Oh how cool, I have Blue and Gold as well. The Gold one is the only crabby one so far. The Blue ones are just a delight to watch. They seem a little timid but brave as all get out around the giant human intruder in their tank. The whole time I was trying to plant my tank yesterday the Blue guys hung out by my arm. Not nipping just swimming around looking at me. ha ha


----------



## kitten_penang (Mar 26, 2008)

looks like the blues know your their mom or something ^.^ Bones right btw the are territorial lol


----------



## Inga (Jun 8, 2010)

kitten_penang said:


> looks like the blues know your their mom or something ^.^ Bones right btw the are territorial lol


 
LOL Well, I do tend to talk to the Blue ones. Mostly because they seem interested in me. The Tiger's do also, but mostly they are causing some trouble while watching me. ha ha 

I know a lot of people do not really like Tiger Barbs but I think they are pretty fun little fish.


----------



## bones14 (Mar 19, 2010)

We obviously have the same taste in fish 'cause I have Tiger Barbs too.lol.Mine always nip at my arms when I'm cleaning the tank or triming plants.


----------



## Inga (Jun 8, 2010)

Well they certainly were not what I set out to get but I am really enjoying them now that they are here. Actually, nothing I currently have is what I set out to get. ha ha Yikes! I am learning so much as I go but making one costly mistake after another. It's alright though, my fish are healthy and happy and that is what counts. I like how active the Barbs are. I think I would be bord with a fish that didn't swim about much.


----------



## Inga (Jun 8, 2010)

Alright, now the smaller of the Gold Gourami is in the same pot... sleeping?

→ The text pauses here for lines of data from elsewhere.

(** * ArduinoUploader: the STK500v1 upload sequence of [serialService.ts]

    A shallow embedding of the class [ArduinoUploader]
    (src/services/serialService.ts): the Intel-HEX line decoding of
    [uploadHexData], the command/response exchanges of
    [enterProgrammingMode], [writePage] and [leaveProgrammingMode], the
    response reader [readResponse] and the [try]/[catch]/[finally] of
    [uploadSketch]; and, in the module [SerialService], of the class
    [SerialService] of the same file: the serial monitor with its
    listeners, [connect], [disconnect], [sendMessage] and the reading
    loop.

    The serial port, the clock and the progress callback are the
    environment.  A run is a function from a [World] (the instance fields
    of the uploader together with the script of what the environment will
    answer) to a [Run]: how the call settled, the world it left behind and
    the calls it made on the environment, in order. *)

From Stdlib Require Import String Ascii List ZArith QArith Qround Bool Arith Lia Sorted.
Import ListNotations.
Close Scope Q_scope.

Set Implicit Arguments.

(* ================================================================== *)
(** ** The JavaScript primitives the uploader relies on *)
(* ================================================================== *)

Module JS.

(** A string is a sequence of code units; the model keeps the code units
    below 256, which covers every character an Intel-HEX file holds. *)
Definition text := list ascii.

(** The numbers that occur are the results of [parseInt]: an integer or
    [NaN] ([None]). *)
Definition number := option Z.

Definition NaN : number := None.
Definition num (z : Z) : number := Some z.

Definition code (c : ascii) : nat := nat_of_ascii c.

(** WhiteSpace and LineTerminator code units below 256: TAB, LF, VT, FF,
    CR, SP and NBSP.  Both [String.prototype.trim] and [parseInt] strip
    them. *)
Definition isWhiteSpace (c : ascii) : bool :=
  let n := code c in
  (n =? 9) || (n =? 10) || (n =? 11) || (n =? 12) || (n =? 13)
  || (n =? 32) || (n =? 160).

Fixpoint trimStart (s : text) : text :=
  match s with
  | [] => []
  | c :: rest => if isWhiteSpace c then trimStart rest else s
  end.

This fish is literally laying on the bottom of the pot and appears to be sleeping. Weird.


----------



## kitten_penang (Mar 26, 2008)

how cute is that it's mate???


----------



## Inga (Jun 8, 2010)

kitten_penang said:


> how cute is that it's mate???


Thanks Kitten-penang

I honestly don't know. I am not sure that they paired up but they are the only 2 Gold Gourami in the tank. They are just weird. First the large one is defending this pot and filling it will plant debris and then the smaller one is laying in it. Very odd. Maybe it isn't odd at all for this type of fish but I have never noticed such behavior in fish before. 

Guess I never thought a lot about fish sleeping but I certainly didn't think they made beds out of plant debris and laid down on the bottom of the tank. I guess you learn something new ever day.


----------



## kitten_penang (Mar 26, 2008)

well maybe they are planning on mating.since there's a few blue ones around the pot will make a better nesting site.


----------



## Byron (Mar 7, 2009)

This is a bit odd. Some general info on this species: they are bubblenest spawners, the male builds the bubblenest in floating plants near the surface. I have never heard of "nests" elsewhere, but that doesn't mean it may not occur though unlikely. The pair embrance under the nest, the eggs are spit into it, and the male will drive the female away. She needs protection, cover. Her behaviour in the pot suggest this. Perhaps this is her attempt to avoid the male because she is not ready. I would have to be there to observe their interaction in order to suggest anything else.


----------



## Inga (Jun 8, 2010)

I thought it was odd too from all that I have read about Gourami but I am pretty new so I wasn't sure.


----------



## Byron (Mar 7, 2009)

Inga said:


> I thought it was odd too from all that I have read about Gourami but I am pretty new so I wasn't sure.


Just observe things, let us know if you notice anything. I don't see any issue here fish-wise, just a curiosity.


----------



## Inga (Jun 8, 2010)

Will do, thanks.


----------